9. P(correction) / generation What is the chance that a copy will be corrected against another copy from the same Place? Copies to use as the exemplar (i.e. used as a source of states for the copy being corrected) are chosen according to their rank in the Place's extant (i.e. not lost) collection. A Zipf distribution (with s=1) is used here too. New additions (whether imported or copied) are added to the end of the extant collection so they are less likely to be used as exemplars until the ones ranked above them are lost. What is a reasonable value for this? (Just about every real copy was corrected at least once.)

10. P(edition) / generation This introduces the idea of local preference for particular states. Were some readings preferred more than others in a place? At the start of the simulation, each place is assigned its own list of preferred states for each character. The preferred states are a permutation of the list of states. E.g., for a character with three states, 1 3 2 and 3 2 1 are two permutations. As with just about every other thing in this simulation, the permutations are randomly generated. What kind of effect would you expect local preferences to have? (Try the slider and see.)

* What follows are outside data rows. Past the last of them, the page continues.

(** * Counter-pick agent: prompt builder and structured completion client

    A shallow embedding of [app.py] and [helpers.py].

    - Python [str] values are Rocq [string]s; the case and whitespace
      operations ([strip], [capitalize], [upper], [startswith]) are the ASCII
      fragment of the Python ones, characters outside it are left as they are.
    - Python [dict]s with string keys are [gmap string _].
    - Exceptions are values of [exn]; fallible pure code lives in [result],
      code that reads the console, prints or talks to the completion service
      lives in the monad [M], which threads the pending console lines and
      collects the observable events of a run in order. *)

From Stdlib Require Import Ascii String NArith PrimFloat.
From stdpp Require Import base strings list gmap pretty.

Open Scope string_scope.
Open Scope list_scope.

Set Warnings "-register-all".
Set Warnings "-inexact-float".

(** ** Strings *)

Module Str.

Definition code (a : ascii) : N := N_of_ascii a.

(** [str.isspace] on the ASCII range: TAB..CR, FS..US and the blank. *)
Definition is_space (a : ascii) : bool :=
  ((9 <=? code a)%N && (code a <=? 13)%N) || ((28 <=? code a)%N && (code a <=? 32)%N).

Definition is_upper (a : ascii) : bool := (65 <=? code a)%N && (code a <=? 90)%N.
Definition is_lower (a : ascii) : bool := (97 <=? code a)%N && (code a <=? 122)%N.

Definition upper_char (a : ascii) : ascii :=
  if is_lower a then ascii_of_N (code a - 32) else a.
Definition lower_char (a : ascii) : ascii :=
  if is_upper a then ascii_of_N (code a + 32) else a.

Fixpoint map (f : ascii -> ascii) (s : string) : string :=
  match s with
  | "" => ""
  | String a s' => String (f a) (map f s')
  end.

(** [s.upper()] and [s.lower()]. *)
Definition upper (s : string) : string := map upper_char s.
Definition lower (s : string) : string := map lower_char s.

(** [s.capitalize()]: first character upper-cased, the rest lower-cased. *)
Definition capitalize (s : string) : string :=
  match s with
  | "" => ""
  | String a s' => String (upper_char a) (lower s')
  end.

Fixpoint lstrip (s : string) : string :=
  match s with
  | "" => ""
  | String a s' => if is_space a then lstrip s' else s
  end.

Definition rstrip (s : string) : string := String.rev (lstrip (String.rev s)).

(** [s.strip()]. *)
Definition strip (s : string) : string := rstrip (lstrip s).

(** [s.startswith(p)]. *)
Fixpoint startswith (s p : string) : bool :=
  match p, s with
  | "", _ => true
  | String _ _, "" => false
  | String b p', String a s' => if decide (a = b) then startswith s' p' else false
  end.

(** [p in s]. *)
Fixpoint contains (s p : string) : bool :=
  startswith s p ||
  match s with
  | "" => false
  | String _ s' => contains s' p
  end.

(** Number of positions of [s] at which [p] occurs. *)
Fixpoint occurrences (p s : string) : nat :=
  (if startswith s p then 1 else 0) +
  match s with
  | "" => 0
  | String _ s' => occurrences p s'
  end.

(** [c * n] for a string [c]. *)
Fixpoint repeat (c : string) (n : nat) : string :=
  match n with
  | O => ""
  | S n' => c +:+ repeat c n'
  end.

(** Python truthiness of a string, and [a or b] on strings. *)
Definition truthy (s : string) : bool :=
  match s with "" => false | _ => true end.
Definition or_else (a b : string) : string := if truthy a then a else b.

End Str.

(** ** Exceptions and results *)

Inductive exn_class :=
| ValueError | KeyError | AttributeError | EOFError
| APIConnectionError | AuthenticationError | ValidationError
| KeyboardInterrupt.

Record exn := Exn { exn_cls : exn_class; exn_str : string }.

(** [isinstance(e, Exception)]: everything above but [KeyboardInterrupt],
    which derives from [BaseException] only. *)
Definition is_Exception (e : exn) : bool :=
  match exn_cls e with
  | KeyboardInterrupt => false
  | _ => true
  end.

Inductive result (A : Type) :=
| Ok (a : A)
| Raised (e : exn).
Arguments Ok {A} a.
Arguments Raised {A} e.

#[global] Instance result_ret : MRet result := fun A a => Ok a.
#[global] Instance result_bind : MBind result := fun A B k r =>
  match r with
  | Ok a => k a
  | Raised e => Raised e
  end.

(** [d[k]] on a dict: [KeyError] when the key is absent. *)
Definition getitem {V} (d : gmap string V) (k : string) : result V :=
  match d !! k with
  | Some v => Ok v
  | None => Raised (Exn KeyError ("'" +:+ k +:+ "'"))
  end.

(** ** Console, events and the run monad *)

(** A request parameter value: a string, the message list, the response
    model (by class name) or a float. *)
Inductive pvalue :=
| PStr (s : string)
| PMessages (ms : list (gmap string string))
| PModel (name : string)
| PFloat (f : float).

(** What a run does that the outside can observe, in order. *)
Inductive event :=
| EPrint (line : string)                    (* print(line) *)
| EInput (prompt : string)                  (* input(prompt) *)
| EClient (api_key : string)                (* OpenAI(api_key=...) *)
| ENetCall (params : gmap string pvalue).   (* client.beta.chat.completions.parse *)

(** A computation takes the console lines still to be read and returns its
    outcome, the lines left and the events it produced. *)
Definition M (A : Type) : Type :=
  list string -> result A * list string * list event.

#[global] Instance M_ret : MRet M := fun A a stdin => (Ok a, stdin, []).
#[global] Instance M_bind : MBind M := fun A B k m stdin =>
  match m stdin with
  | (Ok a, stdin', evs) =>
      match k a stdin' with
      | (r, stdin'', evs') => (r, stdin'', evs ++ evs')
      end
  | (Raised e, stdin', evs) => (Raised e, stdin', evs)
  end.

Definition raise {A} (e : exn) : M A := fun stdin => (Raised e, stdin, []).

Definition lift {A} (r : result A) : M A := fun stdin => (r, stdin, []).

Definition emit (ev : event) : M unit := fun stdin => (Ok tt, stdin, [ev]).

Definition print (line : string) : M unit := emit (EPrint line).

(** [input(prompt)]: shows the prompt and reads one line; [EOFError] at the
    end of the input. *)
Definition input (prompt : string) : M string := fun stdin =>
  match stdin with
  | line :: stdin' => (Ok line, stdin', [EInput prompt])
  | [] => (Raised (Exn EOFError "EOF when reading a line"), [], [EInput prompt])
  end.

(** [try: body  except Exception as e: handler e]. *)
Definition try_except {A} (body : M A) (handler : exn -> M A) : M A := fun stdin =>
  match body stdin with
  | (Raised e, stdin', evs) =>
      if is_Exception e then
        match handler e stdin' with
        | (r, stdin'', evs') => (r, stdin'', evs ++ evs')
        end
      else (Raised e, stdin', evs)
  | ok => ok
  end.

(** [for x in xs: body x]. *)
Fixpoint for_each {A} (xs : list A) (body : A -> M unit) : M unit :=
  match xs with
  | [] => mret tt
  | x :: xs' => body x ;; for_each xs' body
  end.

Definition outcome {A} (r : result A * list string * list event) : result A := r.1.1.
Definition events {A} (r : result A * list string * list event) : list event := r.2.

(** The requests sent to the completion service during a run. *)
Definition net_calls (evs : list event) : list (gmap string pvalue) :=
  omap (fun ev => match ev with ENetCall p => Some p | _ => None end) evs.

(** The clients constructed during a run. *)
Definition clients (evs : list event) : list string :=
  omap (fun ev => match ev with EClient k => Some k | _ => None end) evs.

(** ** app.py: the input collector and the prompt builder *)

Definition get_user_input : M (gmap string string) :=
  print (Str.repeat "=" 60) ;;
  print "    LEAGUE OF LEGENDS COUNTER-PICK AI AGENT" ;;
  print (Str.repeat "=" 60) ;;
  print "
Enter enemy team champions (or press Enter to skip):
" ;;
  line ← input "Enemy Top: " ;
  let enemy_top := Str.or_else (Str.strip line) "Unknown" in
  line ← input "Enemy Jungle: " ;
  let enemy_jgl := Str.or_else (Str.strip line) "Unknown" in
  line ← input "Enemy Mid: " ;
  let enemy_mid := Str.or_else (Str.strip line) "Unknown" in
  line ← input "Enemy ADC: " ;
  let enemy_adc := Str.or_else (Str.strip line) "Unknown" in
  line ← input "Enemy Support: " ;
  let enemy_support := Str.or_else (Str.strip line) "Unknown" in
  print "
Your role:" ;;
  line ← input "Role (Top/Jungle/Mid/ADC/Support): " ;
  let your_role := Str.capitalize (Str.strip line) in
  mret (<["top" := enemy_top]>
       (<["jungle" := enemy_jgl]>
       (<["mid" := enemy_mid]>
       (<["adc" := enemy_adc]>
       (<["support" := enemy_support]>
       (<["your_role" := your_role]> (∅ : gmap string string))))))).

(** The f-string of [create_prompt]; its expressions are evaluated from left
    to right, so the first absent key is the one reported. *)
Definition create_prompt (enemy_team : gmap string string) (your_role : string)
  : result string :=
  top ← getitem enemy_team "top" ;
  jungle ← getitem enemy_team "jungle" ;
  mid ← getitem enemy_team "mid" ;
  adc ← getitem enemy_team "adc" ;
  support ← getitem enemy_team "support" ;
  mret ("You are an expert League of Legends analyst specializing in champion select strategy.

ENEMY TEAM COMPOSITION:
- Top: " +:+ top +:+ "
- Jungle: " +:+ jungle +:+ "
- Mid: " +:+ mid +:+ "
- ADC: " +:+ adc +:+ "
- Support: " +:+ support +:+ "

YOUR ROLE: " +:+ your_role +:+ "

TASK:
Recommend 3-5 champions for the " +:+ your_role +:+ " role that counter this enemy team composition.

ANALYSIS CRITERIA:
1. **Lane Matchup**: How well does the champion perform in direct lane matchups?
2. **Damage Type**: Consider AP/AD balance (avoid same damage type as team)
3. **Team Composition**: Does the enemy have tanks, assassins, poke, engage, disengage?
4. **Win Conditions**: Identify what the enemy wants to do and how to stop it
5. **Scaling**: Consider early/mid/late game power spikes
6. **Crowd Control**: Does your team need more CC or do you need to avoid CC?
7. **Mobility**: Can you match enemy mobility or do you need to punish immobile enemies?

Provide champions that synergize well against THIS specific enemy composition, not just general strong picks.").
Lemma in_step_reachable s : reachable s -> in_step s.
Proof.
  rewrite reachable_run. intros (f & env0 & evs & ->).
  assert (H0 : in_step (after_main env0 (module_globals f))).
  { unfold in_step, after_main.
    match goal with |- context [get_new_word ?sh ?x] =>
      destruct (get_new_word_frame sh x) as (_ & -> & -> & _ & -> & _) end.
    cbn. by rewrite (left_id_L ∅ (∪)). }
  revert H0. generalize (after_main env0 (module_globals f)).
  induction evs as [|[ev env] evs IH]; intros s Hs; [exact Hs|].
  rewrite run_cons. by apply IH, in_step_handle.
Qed.

(** X10: in every state the program reaches, the remembered set is the set
    of the words stored for the current list. *)
Theorem remembered_is_stored (s : State) :
  reachable s ->
  remembered_words s = list_to_set (stored (current_list s) (progress_data s)).
Proof. apply in_step_reachable. Qed.

Lemma remembered_is_stored_witness :
  remembered_words Sample.cat_marked
  = list_to_set (stored (current_list Sample.cat_marked)
                        (progress_data Sample.cat_marked)).
Proof.
  exact (remembered_is_stored Sample.cat_marked
           (sample_reachable [Sample.press key_space])).
Defined.

Lemma after_list_change_fields new_value env s :
  current_list (after_list_change new_value env s) = new_value
  /\ progress_data (after_list_change new_value env s)
     = ensure_list new_value (progress_data s)
  /\ remembered_words (after_list_change new_value env s)
     = list_to_set (stored new_value (progress_data s)).
Proof.
  unfold after_list_change.
  match goal with |- context [get_new_word ?sh ?x] =>
    destruct (get_new_word_frame sh x) as (_ & -> & -> & _ & -> & _)
  end.
  cbn. split_and!; try done.
  fold (stored new_value (ensure_list new_value (progress_data s))).
  by rewrite stored_ensure_list.
Qed.

(** X11: selecting another list and then the first one again brings back
    the remembered set of the first list, whether or not anything was
    written to the file in between. *)
Theorem switch_back_keeps_remembered (s : State) (other : pystr) (env1 env2 : Env) :
  reachable s ->
  let s2 := run [(SelectList other, env1); (SelectList (current_list s), env2)] s in
  current_list s2 = current_list s
  /\ remembered_words s2 = remembered_words s.
Proof.
  intros Hs s2. subst s2. rewrite !run_cons. cbn [handle].
  rewrite !on_list_change_eq. cbn [state_of]. change (run [] ?x) with x.
  destruct (after_list_change_fields (current_list s) env2
              (after_list_change other env1 s)) as (-> & _ & ->).
  destruct (after_list_change_fields other env1 s) as (_ & -> & _).
  split; [done|].
  rewrite stored_ensure_list. symmetry. apply (in_step_reachable s Hs).
Qed.

Lemma switch_back_keeps_remembered_witness :
  let s2 := run [(SelectList (py "list2"), Sample.quiet);
                 (SelectList (current_list Sample.cat_marked), Sample.quiet)]
                Sample.cat_marked in
  current_list s2 = current_list Sample.cat_marked
  /\ remembered_words s2 = remembered_words Sample.cat_marked.
Proof.
  exact (switch_back_keeps_remembered Sample.cat_marked (py "list2")
           Sample.quiet Sample.quiet (sample_reachable [Sample.press key_space])).
Defined.

(** ** The file *)

Lemma after_main_fields env f :
  disk (after_main env (module_globals f)) = f
  /\ current_list (after_main env (module_globals f)) = py "list1"
  /\ progress_data (after_main env (module_globals f))
     = ensure_list (py "list1") (loaded_store f)
  /\ remembered_words (after_main env (module_globals f))
     = list_to_set (stored (py "list1") (loaded_store f))
  /\ words (after_main env (module_globals f))
     = omap entry_of_row (rows_read (csv env (csv_path (py "list1")))).
Proof.
  unfold after_main.
  match goal with |- context [get_new_word ?sh ?x] =>
    destruct (get_new_word_frame sh x) as (-> & -> & -> & -> & -> & _)
  end.
  fields. split_and!; try done.
  rewrite (left_id_L ∅ (∪)).
  fold (stored (py "list1") (ensure_list (py "list1") (loaded_store f))).
  by rewrite stored_ensure_list.
Qed.


Lemma disk_agrees_handle ev env s :
  write env = WriteOk -> disk_agrees s -> disk_agrees (state_of (handle ev env s)).
Proof.
  unfold disk_agrees. intros Hok Hs.
  assert (Hg : forall sh x,
             (forall l, stored l (loaded_store (disk x)) = stored l (progress_data x)) ->
             forall l, stored l (loaded_store (disk (get_new_word sh x)))
                       = stored l (progress_data (get_new_word sh x))).
  { intros sh x Hx l.
    destruct (get_new_word_frame sh x) as (-> & -> & _). apply Hx. }
  destruct (clears ev env) eqn:Hc.
  - destruct (handle_clears ev env s Hc) as [->|[->|[nv ->]]]; apply Hg; cbn.
    + by rewrite Hok.
    + by rewrite Hok.
    + intros l. rewrite stored_ensure_list. apply Hs.
  - destruct (handle_within ev env s Hc)
      as [[_ ->]|[_ [->|[[_ ->]|(c & _ & ->)]]]].
    + by apply Hg.
    + done.
    + done.
    + cbn. by rewrite Hok.
Qed.

Lemma disk_agrees_main env0 f : disk_agrees (after_main env0 (module_globals f)).
Proof.
  unfold disk_agrees, after_main. intros l.
  match goal with |- context [get_new_word ?sh ?x] =>
    destruct (get_new_word_frame sh x) as (-> & -> & _) end.
  cbn. by rewrite stored_ensure_list.
Qed.

Lemma disk_agrees_run evs s :
  Forall (fun p => write p.2 = WriteOk) evs ->
  disk_agrees s -> disk_agrees (run evs s).
Proof.
  intros Hevs. revert s.
  induction Hevs as [|[ev env] evs Hok _ IH]; intros s Hs; [exact Hs|].
  rewrite run_cons. by apply IH, disk_agrees_handle.
Qed.

(** X12: as long as the writes succeed, the progress file and the store in
    memory record the same words for every list (a list without an entry
    counting as one with an empty entry): nothing marked or reset is
    missing from the file. *)
Theorem progress_on_disk (f : progress_file) (env0 : Env)
    (evs : list (Event * Env)) :
  Forall (fun p => write p.2 = WriteOk) evs ->
  disk_agrees (run evs (state_of (main env0 (module_globals f)))).
Proof.
  intros Hevs. rewrite main_eq.
  apply (disk_agrees_run evs _ Hevs), disk_agrees_main.
Qed.

Lemma progress_on_disk_witness :
  disk_agrees (run [Sample.press key_space; Sample.press key_return]
                   (state_of (main Sample.quiet (module_globals NoFile)))).
Proof.
  apply (progress_on_disk NoFile Sample.quiet
           [Sample.press key_space; Sample.press key_return]).
  repeat constructor.
Defined.

(** X13: a new start of the program on the file a session leaves, the
    writes of that session having succeeded, finds the same words stored
    for every list, and its remembered set is what the session stored for
    ["list1"]; it is the remembered set of the session when that ended on
    ["list1"]. *)
Theorem restart_restores (f : progress_file) (env0 env1 : Env)
    (evs : list (Event * Env)) :
  Forall (fun p => write p.2 = WriteOk) evs ->
  let s := run evs (state_of (main env0 (module_globals f))) in
  let s' := state_of (main env1 (module_globals (disk s))) in
  (forall l, stored l (progress_data s') = stored l (progress_data s))
  /\ (forall w, w ∈ remembered_words s' <-> w ∈ stored (py "list1") (progress_data s))
  /\ (current_list s = py "list1" -> remembered_words s' = remembered_words s).
Proof.
  intros Hevs s s'.
  assert (Hreach : reachable s).
  { apply reachable_run. exists f, env0, evs. subst s. by rewrite main_eq. }
  assert (Hdisk : disk_agrees s).
  { subst s. rewrite main_eq. apply (disk_agrees_run evs _ Hevs), disk_agrees_main. }
  assert (Hp : progress_data s' = ensure_list (py "list1") (loaded_store (disk s))).
  { subst s'. rewrite main_eq. apply after_main_fields. }
  assert (Hr : remembered_words s'
               = list_to_set (stored (py "list1") (progress_data s))).
  { subst s'. rewrite main_eq. cbn [state_of].
    destruct (after_main_fields env1 (disk s)) as (_ & _ & _ & -> & _).
    by rewrite (Hdisk (py "list1")). }
  split_and!.
  - intros l. by rewrite Hp, stored_ensure_list, (Hdisk l).
  - intros w. rewrite Hr. apply elem_of_list_to_set.
  - intros Hl. rewrite Hr, (in_step_reachable s Hreach), Hl. reflexivity.
Qed.
(** * httpcore/interfaces.py: the dispatcher, stream and pool-semaphore interfaces

    A shallow embedding of [httpcore/interfaces.py]: the [Protocol]
    enumeration, the [Dispatcher] base class with its [request]
    convenience method and its async context-manager protocol, and the
    stub classes [BaseReader], [BaseWriter] and [BasePoolSemaphore].

    Python code runs in a monad [M] that threads the interpreter's world
    (every mutable object lives there, so a [Request] is a reference and
    a mutation made through one alias is seen through every other),
    propagates exceptions, and records the calls that leave a method
    body: calls into the request model and calls dispatched through
    [self]. *)

From stdpp Require Import base option list strings gmap.
(** X5.  Copy-assignment from a handle that already has the same fields
    (the handle itself, which the guard [this != &other] catches, or
    another owner of the same target) changes nothing at all: the release
    and the increment cancel.  With another owner the count is at least 2. *)
Theorem assign_copy_same_group s this other f :
  handles s !! this = Some (Some f) →
  handles s !! other = Some (Some f) →
  (this ≠ other →
   ∀ c, refCount f = Some c → ∃ n, counts s !! c = Some n ∧ 2 ≤ n ≤ int_max) →
  TSharedPointer.assign_copy this other s = Some (tt, s).
Proof.
  intros Hthis Hother Hcnt.
  destruct (decide (this = other)) as [<-|Hne].
  - unfold TSharedPointer.assign_copy.
    destruct (decide (this ≠ this)) as [?|_]; [done|].
    by rewrite bind_run, (get_fields_run _ _ _ Hthis).
  - rewrite (assign_copy_run _ _ _ _ Hne Hthis).
    unfold released. destruct (refCount f) as [c|] eqn:Hrc.
    + destruct (Hcnt Hne c eq_refl) as (n & Hn & Hrange). rewrite Hn.
      rewrite int_decr_exact by (unfold int_min; lia).
      destruct (decide (n - 1 = 0)) as [?|_]; [lia|].
      rewrite Hother. unfold retained. rewrite Hrc. heap_simpl.
      rewrite lookup_insert_eq. simpl.
      rewrite int_incr_exact by (unfold int_min, int_max in *; lia).
      replace (n - 1 + 1) with n by lia.
      unfold set_counts, set_handles. simpl.
      rewrite insert_insert_eq, (insert_id _ _ _ Hn), (list_insert_id _ _ _ Hthis).
      by destruct s.
    + rewrite Hother. unfold retained. rewrite Hrc. heap_simpl.
      unfold set_handles. simpl.
      rewrite (list_insert_id _ _ _ Hthis). by destruct s.
Qed.

(** X6.  A weak pointer made from a handle and locked at once behaves as
    the copy constructor of that handle: the same new handle, the same
    count.  The weak pointer itself counts for nothing.  The handle is
    either empty or has a count above 0. *)
Theorem weak_lock_is_copy s h f :
  handles s !! h = Some (Some f) →
  match refCount f with
  | Some c => ∃ n, counts s !! c = Some n ∧ 0 < n
  | None => ptr f = None
  end →
  (w ← TWeakPointer.ctor_shared h; TWeakPointer.lock w) s
    = TSharedPointer.ctor_copy h s.
Proof.
  intros Hh Hcnt.
  unfold TWeakPointer.ctor_shared.
  rewrite !bind_run, (get_fields_run _ _ _ Hh). simpl.
  rewrite (ctor_copy_run _ _ _ Hh).
  unfold TWeakPointer.lock. simpl.
  destruct (refCount f) as [c|] eqn:Hrc.
  - destruct Hcnt as (n & Hn & Hpos).
    rewrite bind_run, (load_run _ _ _ Hn).
    destruct (decide (0 < n)) as [_|?]; [|lia].
    rewrite ctor_alias_run, <- Hrc, fields_eta. done.
  - rewrite ctor_default_run. unfold retained. rewrite Hrc.
    destruct f as [pf rf]. simpl in *. by subst.
Qed.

11. Trend (toward preferred text) The strength of preference for the higher ranked states is determined by the trend slider. This sets the exponent of the Zipf distribution used to choose from the list of preferences. A value of one gives relative probabilities of 1, 0.5, 0.33, 0.25, … whereas a value of five gives relative probabilities of 1, 0.031, 0.0041, 0.00098, … The higher the value, the more pronounced is preference for the local flavour of a text. (A value of five or more could be described as pathological parochialism.)

12. P(loss) / generation What is the chance that a copy will be lost in a generation? A value of 0.5 means that only one in 2^n survives n generations. E.g., for 10 generations, the chance of survival would be one in 1024. What would you guess is the per generation chance of survival for a real New Testament manuscript? (Assume that one generation is 25 years.) This slider acts as a reference for other “per generation” sliders. E.g. if P(correction) is twice P(loss) then each copy has an expectation value of two correction events in its life time.

13. Growth / generation (logistic) The growth is calculated as follows: ΔN = Ν * r * (1 – Ν/Κ) This slider sets r. (K is set inside the program.) A value of r = 1 makes the demand double every generation at the beginning. The rate of increase decrease to zero as N/K approaches one.

14. Lost / extant (for recovery) What is the relative probability that the recovery phase will retrieve lost copies instead of extant ones? Lost copies tend to be older, but there are few really old ones. The simulation is set to recover 60 / 1200 copies: only 5%. What do you think is the real ratio of lost (e.g. ones found in rubbish heaps, burials, caves) to extant copies (e.g. ones that have survived in monasteries, libraries or museums) for New Testament manuscripts?

15. Seed (for random numbers) This lets you try the same slider settings with a different set of random numbers. The program uses (pseudo) random processes extensively. Setting a seed let's one reproducibly produce the same set of pseudo random numbers(!) Try different seed values to see the effect.

16. Mission Your mission is to try to produce a set of settings which produce analysis results which “look like” results obtained from a real data set (Mark UBS4).